Could you copy each line of the listing below that has the word "first"?

** Input for this task follows **

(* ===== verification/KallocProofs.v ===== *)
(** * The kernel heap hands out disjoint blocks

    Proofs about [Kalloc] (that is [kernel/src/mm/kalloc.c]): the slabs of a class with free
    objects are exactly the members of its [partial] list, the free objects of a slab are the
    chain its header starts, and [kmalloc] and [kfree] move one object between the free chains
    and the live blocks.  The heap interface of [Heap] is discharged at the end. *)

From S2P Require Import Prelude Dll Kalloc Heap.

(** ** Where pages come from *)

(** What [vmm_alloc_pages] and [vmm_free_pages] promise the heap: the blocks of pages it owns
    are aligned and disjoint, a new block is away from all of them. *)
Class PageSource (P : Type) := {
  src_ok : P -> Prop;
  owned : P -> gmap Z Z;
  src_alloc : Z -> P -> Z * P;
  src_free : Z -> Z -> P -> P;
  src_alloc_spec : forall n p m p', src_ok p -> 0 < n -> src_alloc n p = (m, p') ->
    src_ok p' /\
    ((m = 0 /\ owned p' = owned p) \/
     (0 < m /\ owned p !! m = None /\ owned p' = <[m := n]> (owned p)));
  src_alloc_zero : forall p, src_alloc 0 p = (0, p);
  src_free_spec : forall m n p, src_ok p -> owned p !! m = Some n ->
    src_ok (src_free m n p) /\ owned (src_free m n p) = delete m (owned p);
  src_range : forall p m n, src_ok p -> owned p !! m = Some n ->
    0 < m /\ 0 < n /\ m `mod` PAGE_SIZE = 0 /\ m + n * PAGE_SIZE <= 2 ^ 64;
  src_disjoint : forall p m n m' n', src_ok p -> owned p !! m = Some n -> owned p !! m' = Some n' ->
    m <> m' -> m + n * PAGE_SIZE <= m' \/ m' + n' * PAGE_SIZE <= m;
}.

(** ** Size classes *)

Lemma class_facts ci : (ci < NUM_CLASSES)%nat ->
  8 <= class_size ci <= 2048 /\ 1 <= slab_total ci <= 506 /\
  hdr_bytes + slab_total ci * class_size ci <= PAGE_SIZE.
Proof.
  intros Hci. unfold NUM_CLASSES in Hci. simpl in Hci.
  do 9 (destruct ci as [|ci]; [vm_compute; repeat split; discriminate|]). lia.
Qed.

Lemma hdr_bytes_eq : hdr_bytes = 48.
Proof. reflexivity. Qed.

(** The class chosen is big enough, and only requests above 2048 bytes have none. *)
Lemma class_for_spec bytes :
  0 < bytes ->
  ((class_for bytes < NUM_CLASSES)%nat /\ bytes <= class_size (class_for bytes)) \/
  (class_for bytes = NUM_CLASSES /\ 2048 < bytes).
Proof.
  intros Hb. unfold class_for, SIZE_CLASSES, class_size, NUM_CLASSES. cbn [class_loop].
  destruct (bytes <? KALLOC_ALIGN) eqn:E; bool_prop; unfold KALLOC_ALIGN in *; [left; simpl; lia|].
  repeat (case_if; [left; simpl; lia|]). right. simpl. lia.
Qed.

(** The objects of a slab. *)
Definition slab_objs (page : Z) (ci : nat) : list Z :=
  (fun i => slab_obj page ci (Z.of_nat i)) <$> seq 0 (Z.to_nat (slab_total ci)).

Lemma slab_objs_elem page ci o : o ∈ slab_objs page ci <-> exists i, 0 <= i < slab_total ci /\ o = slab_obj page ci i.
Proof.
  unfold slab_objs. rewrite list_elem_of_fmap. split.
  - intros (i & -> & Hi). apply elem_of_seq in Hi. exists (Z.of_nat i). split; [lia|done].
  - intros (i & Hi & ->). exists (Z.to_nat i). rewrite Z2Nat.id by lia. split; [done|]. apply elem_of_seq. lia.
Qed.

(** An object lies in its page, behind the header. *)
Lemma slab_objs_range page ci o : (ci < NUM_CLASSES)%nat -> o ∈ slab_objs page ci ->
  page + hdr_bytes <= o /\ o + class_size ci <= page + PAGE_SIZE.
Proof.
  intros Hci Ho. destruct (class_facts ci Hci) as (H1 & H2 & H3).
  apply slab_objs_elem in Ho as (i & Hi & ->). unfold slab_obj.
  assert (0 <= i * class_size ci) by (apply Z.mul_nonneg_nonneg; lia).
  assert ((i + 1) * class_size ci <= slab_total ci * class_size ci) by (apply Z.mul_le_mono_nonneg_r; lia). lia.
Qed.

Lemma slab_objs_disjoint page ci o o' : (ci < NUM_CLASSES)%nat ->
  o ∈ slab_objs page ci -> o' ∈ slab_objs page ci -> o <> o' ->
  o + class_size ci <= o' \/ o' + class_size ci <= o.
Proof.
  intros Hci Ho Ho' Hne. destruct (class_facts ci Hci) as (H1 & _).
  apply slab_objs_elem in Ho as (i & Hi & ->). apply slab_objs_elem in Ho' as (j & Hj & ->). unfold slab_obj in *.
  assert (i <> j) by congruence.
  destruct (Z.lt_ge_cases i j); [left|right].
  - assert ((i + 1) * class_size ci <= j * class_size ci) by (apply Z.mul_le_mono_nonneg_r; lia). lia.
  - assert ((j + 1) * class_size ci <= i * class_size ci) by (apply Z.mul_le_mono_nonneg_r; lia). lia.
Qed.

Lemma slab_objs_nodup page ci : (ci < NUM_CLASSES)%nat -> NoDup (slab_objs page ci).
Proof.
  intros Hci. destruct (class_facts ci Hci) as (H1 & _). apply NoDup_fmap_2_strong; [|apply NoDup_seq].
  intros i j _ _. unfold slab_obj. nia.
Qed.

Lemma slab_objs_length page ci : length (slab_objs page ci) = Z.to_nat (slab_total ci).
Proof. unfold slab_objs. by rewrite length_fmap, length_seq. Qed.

** End of Input for this task **
** Input for this task follows **

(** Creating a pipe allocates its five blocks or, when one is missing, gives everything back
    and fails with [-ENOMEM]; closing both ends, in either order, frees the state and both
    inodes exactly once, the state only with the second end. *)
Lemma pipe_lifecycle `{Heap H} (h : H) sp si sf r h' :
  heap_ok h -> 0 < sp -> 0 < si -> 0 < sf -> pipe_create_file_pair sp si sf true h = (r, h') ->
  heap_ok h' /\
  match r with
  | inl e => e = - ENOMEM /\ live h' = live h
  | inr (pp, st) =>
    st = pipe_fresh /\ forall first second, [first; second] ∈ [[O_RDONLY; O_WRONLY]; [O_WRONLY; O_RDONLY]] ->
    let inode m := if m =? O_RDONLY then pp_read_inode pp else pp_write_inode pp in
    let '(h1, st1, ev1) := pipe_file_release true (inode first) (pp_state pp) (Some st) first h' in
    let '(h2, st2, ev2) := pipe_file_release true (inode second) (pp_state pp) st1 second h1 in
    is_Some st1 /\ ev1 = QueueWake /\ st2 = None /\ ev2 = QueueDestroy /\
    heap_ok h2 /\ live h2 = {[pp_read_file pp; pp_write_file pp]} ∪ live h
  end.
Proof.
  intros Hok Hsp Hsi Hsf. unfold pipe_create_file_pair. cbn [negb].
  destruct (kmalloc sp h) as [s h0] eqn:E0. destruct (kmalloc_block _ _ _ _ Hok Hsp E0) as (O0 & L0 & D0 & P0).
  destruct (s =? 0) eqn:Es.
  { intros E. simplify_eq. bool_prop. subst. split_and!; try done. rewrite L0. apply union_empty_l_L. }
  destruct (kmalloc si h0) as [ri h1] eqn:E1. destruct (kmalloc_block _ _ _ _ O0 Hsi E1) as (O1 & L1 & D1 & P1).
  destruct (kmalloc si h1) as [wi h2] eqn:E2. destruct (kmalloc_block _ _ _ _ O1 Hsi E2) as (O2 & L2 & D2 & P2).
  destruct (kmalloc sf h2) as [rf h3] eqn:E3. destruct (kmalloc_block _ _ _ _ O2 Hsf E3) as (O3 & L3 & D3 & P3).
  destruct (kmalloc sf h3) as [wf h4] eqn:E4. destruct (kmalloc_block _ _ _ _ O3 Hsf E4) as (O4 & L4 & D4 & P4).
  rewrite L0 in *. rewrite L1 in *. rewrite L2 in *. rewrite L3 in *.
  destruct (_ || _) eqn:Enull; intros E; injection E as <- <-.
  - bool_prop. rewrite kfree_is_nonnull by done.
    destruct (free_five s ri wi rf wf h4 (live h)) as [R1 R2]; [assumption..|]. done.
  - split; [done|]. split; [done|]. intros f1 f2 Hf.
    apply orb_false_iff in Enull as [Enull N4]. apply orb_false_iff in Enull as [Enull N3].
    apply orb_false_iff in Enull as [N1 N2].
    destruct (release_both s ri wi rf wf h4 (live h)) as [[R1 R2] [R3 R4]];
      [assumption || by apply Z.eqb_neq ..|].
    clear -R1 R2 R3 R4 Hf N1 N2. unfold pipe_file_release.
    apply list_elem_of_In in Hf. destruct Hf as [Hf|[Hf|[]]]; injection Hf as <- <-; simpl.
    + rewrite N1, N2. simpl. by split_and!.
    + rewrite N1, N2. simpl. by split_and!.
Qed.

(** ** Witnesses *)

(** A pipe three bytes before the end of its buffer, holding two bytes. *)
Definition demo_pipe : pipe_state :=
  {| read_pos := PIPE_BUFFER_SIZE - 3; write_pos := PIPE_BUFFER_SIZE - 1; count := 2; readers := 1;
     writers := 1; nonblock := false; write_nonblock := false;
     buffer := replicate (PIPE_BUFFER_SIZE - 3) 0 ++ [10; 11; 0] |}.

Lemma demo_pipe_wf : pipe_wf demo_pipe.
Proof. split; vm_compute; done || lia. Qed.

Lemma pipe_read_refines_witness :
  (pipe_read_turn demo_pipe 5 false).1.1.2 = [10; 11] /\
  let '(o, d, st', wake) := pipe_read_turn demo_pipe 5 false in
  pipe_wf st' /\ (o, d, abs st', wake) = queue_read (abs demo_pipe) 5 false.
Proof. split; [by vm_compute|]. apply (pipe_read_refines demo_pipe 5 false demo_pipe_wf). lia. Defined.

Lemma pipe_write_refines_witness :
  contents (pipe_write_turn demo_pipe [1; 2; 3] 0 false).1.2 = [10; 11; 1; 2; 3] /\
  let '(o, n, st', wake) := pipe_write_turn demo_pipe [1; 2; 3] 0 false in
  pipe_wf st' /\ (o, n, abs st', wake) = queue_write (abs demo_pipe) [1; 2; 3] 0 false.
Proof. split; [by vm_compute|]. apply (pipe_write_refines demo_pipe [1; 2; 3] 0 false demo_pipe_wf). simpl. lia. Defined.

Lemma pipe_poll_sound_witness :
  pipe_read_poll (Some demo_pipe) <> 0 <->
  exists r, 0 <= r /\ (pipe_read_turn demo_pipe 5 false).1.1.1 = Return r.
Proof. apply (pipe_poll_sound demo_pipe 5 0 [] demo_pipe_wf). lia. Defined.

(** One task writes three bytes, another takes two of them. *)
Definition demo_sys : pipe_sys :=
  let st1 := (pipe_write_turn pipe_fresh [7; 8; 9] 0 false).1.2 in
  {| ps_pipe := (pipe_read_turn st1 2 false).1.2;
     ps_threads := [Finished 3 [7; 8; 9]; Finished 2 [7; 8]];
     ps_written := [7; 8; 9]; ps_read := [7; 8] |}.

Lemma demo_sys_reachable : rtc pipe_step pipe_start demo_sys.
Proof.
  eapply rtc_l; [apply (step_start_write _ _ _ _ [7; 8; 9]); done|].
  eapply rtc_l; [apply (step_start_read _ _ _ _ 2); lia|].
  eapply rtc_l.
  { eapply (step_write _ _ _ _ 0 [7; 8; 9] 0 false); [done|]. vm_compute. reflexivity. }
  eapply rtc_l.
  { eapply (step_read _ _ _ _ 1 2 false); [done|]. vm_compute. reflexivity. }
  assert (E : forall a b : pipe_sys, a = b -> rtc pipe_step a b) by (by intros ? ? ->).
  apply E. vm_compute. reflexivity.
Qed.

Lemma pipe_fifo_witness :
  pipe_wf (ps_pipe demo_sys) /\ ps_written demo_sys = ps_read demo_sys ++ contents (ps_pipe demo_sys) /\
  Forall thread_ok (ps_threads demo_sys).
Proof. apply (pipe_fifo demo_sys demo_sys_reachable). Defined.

** End of Input for this task **
** Input for this task follows **

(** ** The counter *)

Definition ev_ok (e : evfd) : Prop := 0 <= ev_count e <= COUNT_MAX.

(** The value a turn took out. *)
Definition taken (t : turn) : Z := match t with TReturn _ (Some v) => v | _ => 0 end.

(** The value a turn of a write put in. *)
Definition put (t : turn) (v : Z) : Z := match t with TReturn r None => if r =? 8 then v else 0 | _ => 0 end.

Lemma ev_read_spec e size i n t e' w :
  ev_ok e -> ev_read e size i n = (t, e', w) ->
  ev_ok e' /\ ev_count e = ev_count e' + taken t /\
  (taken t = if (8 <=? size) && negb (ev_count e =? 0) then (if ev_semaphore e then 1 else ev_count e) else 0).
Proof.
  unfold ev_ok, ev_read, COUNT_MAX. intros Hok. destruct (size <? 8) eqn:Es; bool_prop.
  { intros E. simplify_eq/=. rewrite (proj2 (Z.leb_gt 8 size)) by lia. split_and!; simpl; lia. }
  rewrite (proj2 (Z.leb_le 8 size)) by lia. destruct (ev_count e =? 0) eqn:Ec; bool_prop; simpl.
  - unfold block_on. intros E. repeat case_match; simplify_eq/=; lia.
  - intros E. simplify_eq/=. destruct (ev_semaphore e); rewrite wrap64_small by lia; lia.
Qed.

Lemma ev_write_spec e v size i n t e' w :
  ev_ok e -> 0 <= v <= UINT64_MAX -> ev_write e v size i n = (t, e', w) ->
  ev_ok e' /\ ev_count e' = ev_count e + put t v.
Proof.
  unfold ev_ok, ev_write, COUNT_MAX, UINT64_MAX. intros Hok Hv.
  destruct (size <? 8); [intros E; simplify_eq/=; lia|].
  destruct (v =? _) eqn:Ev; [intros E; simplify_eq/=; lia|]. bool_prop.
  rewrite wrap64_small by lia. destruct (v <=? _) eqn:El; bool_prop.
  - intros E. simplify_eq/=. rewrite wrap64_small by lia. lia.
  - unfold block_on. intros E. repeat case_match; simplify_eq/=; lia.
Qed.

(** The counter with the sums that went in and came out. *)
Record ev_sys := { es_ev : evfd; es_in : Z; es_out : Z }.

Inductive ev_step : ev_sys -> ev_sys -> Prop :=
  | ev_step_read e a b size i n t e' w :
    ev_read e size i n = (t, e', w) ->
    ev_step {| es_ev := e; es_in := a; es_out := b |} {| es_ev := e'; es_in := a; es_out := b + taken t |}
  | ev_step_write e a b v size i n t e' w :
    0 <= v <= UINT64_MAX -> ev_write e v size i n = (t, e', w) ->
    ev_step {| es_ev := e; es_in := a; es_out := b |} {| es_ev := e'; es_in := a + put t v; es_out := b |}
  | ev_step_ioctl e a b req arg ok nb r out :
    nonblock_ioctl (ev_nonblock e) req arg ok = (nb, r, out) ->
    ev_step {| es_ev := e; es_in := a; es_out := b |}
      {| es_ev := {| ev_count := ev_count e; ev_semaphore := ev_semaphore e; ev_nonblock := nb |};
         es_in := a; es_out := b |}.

** End of Input for this task **

▶ Result:
    st = pipe_fresh /\ forall first second, [first; second] ∈ [[O_RDONLY; O_WRONLY]; [O_WRONLY; O_RDONLY]] ->
    let '(h1, st1, ev1) := pipe_file_release true (inode first) (pp_state pp) (Some st) first h' in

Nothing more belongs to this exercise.